CircCNOT6L modulates alternative splicing of SLC7A11 via splicing factor SRSF2 to confer ferroptosis resistance and promote metastasis in prostate cancer

Abstract

Abstract Prostate cancer (PCa) metastasis has emerged as a leading cause of mortality globally. Due to the distinctive looping structure, circRNA has become an ideal biological tumor marker. This study aimed to investigate the mechanism and function of CircRNA, specifically circCNOT6L, on PCa metastasis.

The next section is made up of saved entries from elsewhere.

(* ===== verification/CleanupDiscoverSpec.v ===== *)
(** * Verified cleanup: what a discovery rests on

    Discovery reads and removes nothing; and an identity that it rebuilds for a
    residual directory has every witness the recovery asks for: the ledger, the
    publication registry, git and the pull request name the same branch and
    head. *)

From stdpp Require Import gmap pretty.
From S2P Require Import Prelude RustStr JsonValue Ledger Publication.
From S2P Require Import ReviewTypes Effects CleanupDecision CleanupCalls.
From S2P Require Import CleanupInspect CleanupReceipts CleanupDiscover CleanupCandidate.
From S2P Require Import CleanupChecks.
Local Open Scope string_scope.

(** ** Nothing is removed *)

Section inert_discovery.
Context (svc : Service).

Lemma recover_residual_inert p rs es : inert (recover_residual_resource svc p rs es).
Proof.
  unfold recover_residual_resource, residual_location, residual_publication, residual_heads.
  inert_solve.
Qed.
Lemma agent_resources_inert l : inert (agent_resources svc l).
Proof.
  induction l as [|e l IH]; cbn [agent_resources]; unfold authoritative_identity; inert_solve.
Qed.
Lemma find_match_inert name p canonical i l : inert (find_match name p canonical i l).
Proof. revert i. induction l; intros i; cbn [find_match]; inert_solve. Qed.
Lemma attach_worktrees_inert rs l records es : inert (attach_worktrees svc rs l records es).
Proof.
  pose proof recover_residual_inert. pose proof find_match_inert.
  revert rs. induction l; intros rs; cbn [attach_worktrees]; unfold attach_worktree_resource;
    inert_solve; auto.
Qed.
Lemma list_entries_inert {A} dir (absent : A) k :
  (forall l, inert (k l)) -> inert (list_entries dir absent k).
Proof. intros Hk. unfold list_entries. inert_solve; auto. Qed.
Lemma require_target_inert request ids rs : inert (require_target request ids rs).
Proof. unfold require_target, read_receipts. inert_solve. Qed.
Lemma discover_inert request : inert (discover_resources svc request).
Proof.
  unfold discover_resources, read_receipts. inert_solve;
    auto using list_entries_inert, agent_resources_inert, attach_worktrees_inert,
      require_target_inert.
Qed.
End inert_discovery.

#[export] Hint Resolve discover_inert : inert.

(** ** A recovered identity is corroborated *)

Lemma remote_head_extends t t' d remote b sha :
  extends t t' -> remote_head t d remote b sha -> remote_head t' d remote b sha.
Proof. intros He [o [H1 H2]]. exists o. eauto with seen. Qed.

(** What the ledger, the publication registry, git and the pull request say of
    one agent: its branch, and the head the branch has. *)
Record corroborated (svc : Service) (t : trace) (recovery : list CleanupReceiptEntry)
    (ident : AgentIdentityRecord) : Prop := {
  co_sources : exists events heads publication repository,
    seen t ReadLedgerEvents (Some events) /\ seen t ReadPublishedHeads (Some heads)
    /\ seen t GetRepositoryIdentity (Ok repository)
    /\ recovered_spawn_evidence events (ai_agent_name ident)
       = Some (ai_birth_branch ident, ai_agent_type ident)
    /\ owned_publications (ai_agent_name ident) (ai_birth_branch ident) heads = [publication]
    /\ publication_evidence events (ai_agent_name ident) publication = true
    /\ finished_invocation_evidence events (ai_agent_name ident) publication = true
    /\ branch_head t (sv_project_dir svc) (ai_birth_branch ident) (ph_head_sha publication)
    /\ (remote_head t (sv_project_dir svc) (ri_remote_name repository) (ai_birth_branch ident)
          (ph_head_sha publication)
        \/ existsb (proves_deletion_of (ai_agent_name ident) repository (ai_birth_branch ident)
                      publication) recovery = true)
    /\ exists pr, seen t (FindPullRequestsByHead (ri_owner repository) (ri_repo repository)
                            (ai_birth_branch ident)) (Ok [pr])
         /\ recovered_pull_request (ai_agent_name ident) (ai_birth_branch ident) publication pr
            = true;
  co_directory : exists p canonical, last p = Some (ai_agent_name ident)
    /\ seen t (Canonicalize p) (Ok canonical) /\ seen t (ResidualContentsSafe p) (Ok true)
    /\ resolve_path (sv_project_dir svc) (ai_working_dir ident) = canonical
    /\ ai_topology ident = WorktreePerAgent }.

Lemma corroborated_extends svc t t' recovery ident :
  extends t t' -> corroborated svc t recovery ident -> corroborated svc t' recovery ident.
Proof.
  intros He [(events & heads & p & repository & H1 & H2 & H3 & H4 & H5 & H6 & H7 & H8
    & H9 & pr & H10 & H11) (d & canonical & D1 & D2 & D3 & D4 & D5)].
  split; [|by exists d, canonical; eauto 10].
  exists events, heads, p, repository. split_and!; eauto.
  - by eapply branch_head_extends.
  - destruct H9; [left|by right]. by eapply remote_head_extends.
Qed.

Lemma relative_to_resolve base p rel :
  relative_to base p = Some rel -> resolve_path base (Relative rel) = p.
Proof.
  unfold relative_to. destruct (path_within base p) eqn:E; [|done]. intros [= <-]. cbn.
  revert p E. induction base as [|x base IH]; intros [|y p] E; cbn in *; try done.
  apply andb_true_iff in E as [->%String.eqb_eq E]. by rewrite IH.
Qed.

Section recovered.
Context (svc : Service).
Let project_dir := sv_project_dir svc.

Lemma residual_location_said t p canonical :
  runs (residual_location svc p) t (Some canonical) ->
  seen t (Canonicalize p) (Ok canonical) /\ seen t (ResidualContentsSafe p) (Ok true).
Proof.
  unfold residual_location. intros H. repeat some_step. runs_step.
  runs_step; try (by runs_step); repeat some_step; runs_step; case_bool_decide; simplify_eq;
    split; eauto 10 with seen.
Qed.

Lemma residual_publication_said t id branch agent_type p :
  runs (residual_publication svc id) t (Some (branch, agent_type, p)) ->
  exists events heads, seen t ReadLedgerEvents (Some events)
    /\ seen t ReadPublishedHeads (Some heads)
    /\ recovered_spawn_evidence events id = Some (branch, agent_type)
    /\ owned_publications id branch heads = [p]
    /\ publication_evidence events id p = true /\ finished_invocation_evidence events id p = true.
Proof.
  unfold residual_publication. intros H. repeat some_step. runs_calls.
  runs_step; [|by runs_step]. runs_step. some_step. runs_step.
  destruct (owned_publications _ _ _) as [|q [|? ?]] eqn:Eo; simplify_eq.
  destruct (publication_evidence _ _ _ && _) eqn:Ee; simplify_eq. apply andb_true_iff in Ee as [].
  eexists _, _. split_and!; eauto 10 with seen.
Qed.

Lemma residual_heads_said t id branch p recovery proved :
  runs (residual_heads svc id branch p recovery) t (Some proved) ->
  exists repository, seen t GetRepositoryIdentity (Ok repository)
    /\ branch_head t project_dir branch (ph_head_sha p)
    /\ (remote_head t project_dir (ri_remote_name repository) branch (ph_head_sha p)
        \/ existsb (proves_deletion_of id repository branch p) recovery = true)
    /\ exists pr, seen t (FindPullRequestsByHead (ri_owner repository) (ri_repo repository) branch)
                    (Ok [pr])
         /\ recovered_pull_request id branch p pr = true.
Proof.
  unfold residual_heads. intros H. repeat some_step. runs_step; [|by runs_step].
  repeat some_step. runs_step.
  destruct x5 as [|pr [|? ?]]; simplify_eq.
  destruct (recovered_pull_request _ _ _ _) eqn:Epr; simplify_eq.
  repeat match goal with
  | H : runs (ok_or_none _) _ _ |- _ => apply runs_ok_or_none_inv in H
  | H : _ && _ = true |- _ => apply andb_true_iff in H as [? ?]
  | H : (_ =? _) = true |- _ => apply String.eqb_eq in H; subst
  end.
  exists x0. split; [eauto with seen|]. split.
  { eapply branch_head_extends, local_branch_state_said; [|done]. auto with seen. }
  split; [|exists pr; split; [eauto 10 with seen|done]].
  match goal with H : _ || _ = true |- _ => apply orb_true_iff in H as [E|E] end.
  - left. apply bool_decide_eq_true in E as ->.
    eapply remote_head_extends, remote_branch_state_said; [|done]. auto with seen.
  - right. by apply andb_true_iff in E as [_ ?].
Qed.

Lemma recovered_identity_fields id branch agent_type d p ident :
  recovered_identity id branch agent_type d p = Some ident ->
  ai_agent_name ident = id /\ ai_birth_branch ident = branch /\ ai_agent_type ident = agent_type
  /\ ai_topology ident = WorktreePerAgent /\ ai_working_dir ident = Relative d
  /\ internal_name (from_internal_name id) = id.
Proof.
  unfold recovered_identity. destruct (_ || _) eqn:E; [done|]. intros [= <-].
  repeat match goal with H : _ || _ = false |- _ => apply orb_false_iff in H as [? ?] end.
  repeat match goal with H : negb _ = false |- _ => apply negb_false_iff in H end.
  split_and!; try done. by apply String.eqb_eq.
Qed.

Lemma recovered_is_corroborated p records recovery t r :
  runs (recover_residual_resource svc p records recovery) t (Some r) ->
  exists ident, dr_identity r = Some ident /\ dr_id r = ai_agent_name ident
    /\ corroborated svc t recovery ident
    /\ ~ In (ai_agent_name ident) (map ai_agent_name records).
Proof.
  unfold recover_residual_resource. intros H. some_step.
  destruct (last_component p) as [id|] eqn:El; [|by runs_step]. repeat some_step.
  match goal with H : context [let '_ := ?x in _] |- _ => destruct x as [[branch agent_type] pub] end.
  some_step. runs_step. match goal with H : _ = Some r |- _ => revert H end.
  destruct (relative_to _ _) as [rel|] eqn:Er; cbn [mbind option_bind]; [|done].
  destruct (recovered_identity _ _ _ _ _) as [ident|] eqn:Ei; cbn [mbind option_bind]; [|done].
  intros [= <-].
  apply recovered_identity_fields in Ei as (<- & <- & <- & Ht & Hd & _).
  exists ident. do 2 (split; [done|]). split.
  - destruct (residual_location_said _ _ _ ltac:(eassumption)) as [L1 L2].
    destruct (residual_publication_said _ _ _ _ _ ltac:(eassumption))
      as (events & heads & P1 & P2 & P3 & P4 & P5 & P6).
    destruct (residual_heads_said _ _ _ _ _ _ ltac:(eassumption))
      as (repository & G1 & G2 & G3 & pr & G4 & G5).
    split.
    + exists events, heads, pub, repository. do 2 (split; [auto 10 with seen|]).
      split; [auto 10 with seen|]. do 4 (split; [done|]). split.
      { eapply branch_head_extends, G2. auto 10 with seen. }
      split; [|exists pr; split; [auto 10 with seen|done]].
      destruct G3; [left|by right]. eapply remote_head_extends; [|done]. auto 10 with seen.
    + exists p, x0. split; [done|]. do 2 (split; [auto 10 with seen|]). split; [|done].
      rewrite Hd. by apply relative_to_resolve.
  - intros (i & Hn & Hi)%in_map_iff.
    match goal with H : negb _ = true |- _ => apply negb_true_iff in H; rewrite <- not_true_iff_false in H; apply H end.
    apply existsb_exists. exists i. by rewrite Hn, String.eqb_refl.
Qed.

(** A resource whose identity was rebuilt just now. *)
Definition rebuilt (r : DiscoveredResource) : bool :=
  bool_decide (is_Some (dr_recovered_provenance r)) && negb (dr_recovery_receipt r).
Definition accounted (t : trace) (records : list AgentIdentityRecord)
    (recovery : list CleanupReceiptEntry) (r : DiscoveredResource) : Prop :=
  rebuilt r = true ->
  exists ident, dr_identity r = Some ident /\ dr_id r = ai_agent_name ident
    /\ corroborated svc t recovery ident
    /\ ~ In (ai_agent_name ident) (map ai_agent_name records).

Lemma agent_resources_accounted t0 records recovery l t rs :
  runs (agent_resources svc l) t (Ok rs) -> Forall (accounted t0 records recovery) rs.
Proof.
  revert t rs. induction l as [|e l IH]; intros t rs H; cbn [agent_resources] in H.
  - apply runs_ret in H as [_ [= <-]]. constructor.
  - destruct (de_kind e); [|by eapply IH|by apply runs_ret in H as [_ ?]].
    runs_step. runs_step. runs_step. constructor; [done|]. by eapply IH.
Qed.

Lemma attach_accounted t0 rs name records recovery t rs' :
  extends t t0 -> Forall (accounted t0 records recovery) rs ->
  runs (attach_worktree_resource svc rs name records recovery) t rs' ->
  Forall (accounted t0 records recovery) rs'.
Proof.
  intros He Hrs H. unfold attach_worktree_resource in H. do 2 runs_step.
  match type of H with runs (match ?x with _ => _ end) _ _ => destruct x as [i|] eqn:? end.
  - apply runs_ret in H as [_ <-]. by apply Forall_alter.
  - runs_step. apply runs_ret in H as [-> <-]. apply Forall_app. split; [done|].
    apply Forall_singleton. destruct (List.find _ _); [by runs_step|].
    match goal with |- accounted _ _ _ (default _ ?o) => destruct o as [r|] end; [|by intros ?].
    intros Hb.
    destruct (recovered_is_corroborated _ _ _ _ _ ltac:(eassumption)) as (i & ? & ? & ? & ?).
    exists i. split_and!; try done. eapply corroborated_extends; [|done].
    intros c a Hs. apply He. auto 10 with seen.
Qed.

Lemma attach_all_accounted t0 l rs records recovery t rs' :
  extends t t0 -> Forall (accounted t0 records recovery) rs ->
  runs (attach_worktrees svc rs l records recovery) t (Ok rs') ->
  Forall (accounted t0 records recovery) rs'.
Proof.
  revert rs t. induction l as [|e l IH]; intros rs t He Hrs H; cbn [attach_worktrees] in H.
  - by apply runs_ret in H as [_ [= <-]].
  - destruct (de_kind e); [|by eapply IH|by apply runs_ret in H as [_ [=]]].
    runs_step. apply extends_app_inv in He as [He1 He2].
    eapply IH; [exact He2| |eassumption]. eapply attach_accounted; [exact He1|done|done].
Qed.

Lemma append_receipts_accounted t0 records recovery l rs :
  Forall (accounted t0 records recovery) rs ->
  Forall (accounted t0 records recovery) (fold_left (append_recovered_receipt svc) l rs).
Proof.
  revert rs. induction l as [|e l IH]; intros rs Hrs; [done|]. apply IH.
  unfold append_recovered_receipt. case_match; [|done]. case_match; [done|].
  apply Forall_app. split; [done|]. apply Forall_singleton. intros Hb. exfalso.
  unfold rebuilt in Hb. by rewrite andb_false_r in Hb.
Qed.

Lemma append_resolver_accounted t0 records recovery ids l rs :
  Forall (accounted t0 records recovery) rs ->
  Forall (accounted t0 records recovery) (fold_left (append_resolver_only svc ids) l rs).
Proof.
  revert rs. induction l as [|e l IH]; intros rs Hrs; [done|]. apply IH.
  unfold append_resolver_only. case_match; [done|]. apply Forall_app. split; [done|].
  by apply Forall_singleton.
Qed.

Lemma sort_by_id_In r l : In r (sort_by_id l) -> In r l.
Proof.
  assert (Hi : forall x l, In r (insert_by_id x l) -> r = x \/ In r l).
  { intros x l'. induction l' as [|y l' IH]; cbn; [intuition|].
    destruct (String.compare _ _); cbn; intuition. }
  induction l as [|x l IH]; [done|]. intros [->|H]%Hi; [by left|right; by apply IH].
Qed.

Lemma list_entries_inv {A} dir (absent a : A) k t :
  runs (list_entries dir absent k) t (Ok a) ->
  a = absent \/ exists l t1, runs (k l) t1 (Ok a) /\ extends t1 t.
Proof.
  unfold list_entries. intros H. runs_step. destruct x0 as [|error|l stopped].
  - apply runs_ret in H as [_ [= <-]]. by left.
  - by apply runs_ret in H as [_ ?].
  - right. runs_step. apply runs_ret in H as [-> H]. exists l, x. destruct stopped; simplify_eq.
    split; [done|]. auto with seen.
Qed.

End recovered.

A loss-of-function assay was conducted in vitro to assess the impact of circCNOT6L on cancer cell proliferation, migration, invasion, and ferroptosis. Additionally, a xenograft mouse model was employed to elucidate circCNOT6L’s influence on subcutaneous tumor xenograft and lung metastasis. Biochemical experiments elucidated the molecular mechanism by which circCNOT6L promotes malignant progression in PCa cells by modulating ferroptosis. Additionally, the combination of CircCNOT6L-si and a ferroptosis activator was tested in organoids to evaluate their potential as suppressors of tumorigenesis. The novel circular RNA, circCNOT6L, was highly expressed in both PCa metastatic tissues and cells. circCNOT6L suppression resulted in a notable inhibition in PCa cell migration, invasion, and ferroptosis in vitro. Furthermore, circCNOT6L inhibition hindered the growth and metastasis of mouse xenografts. Mechanistically, circCNOT6L, generated by the RNA-binding protein EIF4A3, competes with miR-143-5p for binding, thereby facilitating SRSF2-dependent splicing of SLC7A11 pre-RNA. This process inhibited ferroptosis in PCa cells and promoted PCa progression. Finally, inhibiting circCNOT6L overexpression in combination with theferroptosis activator (Erastin) significantly suppressed the viability of prostate-derived organoids. In conclusion, in the present study, we found that circCNOT6L induced by EIF4A3 through the SRSF2/SLC7A11 axis effectively inhibits ferroptosis, which in turn promotes malignant progression of prostate cancer.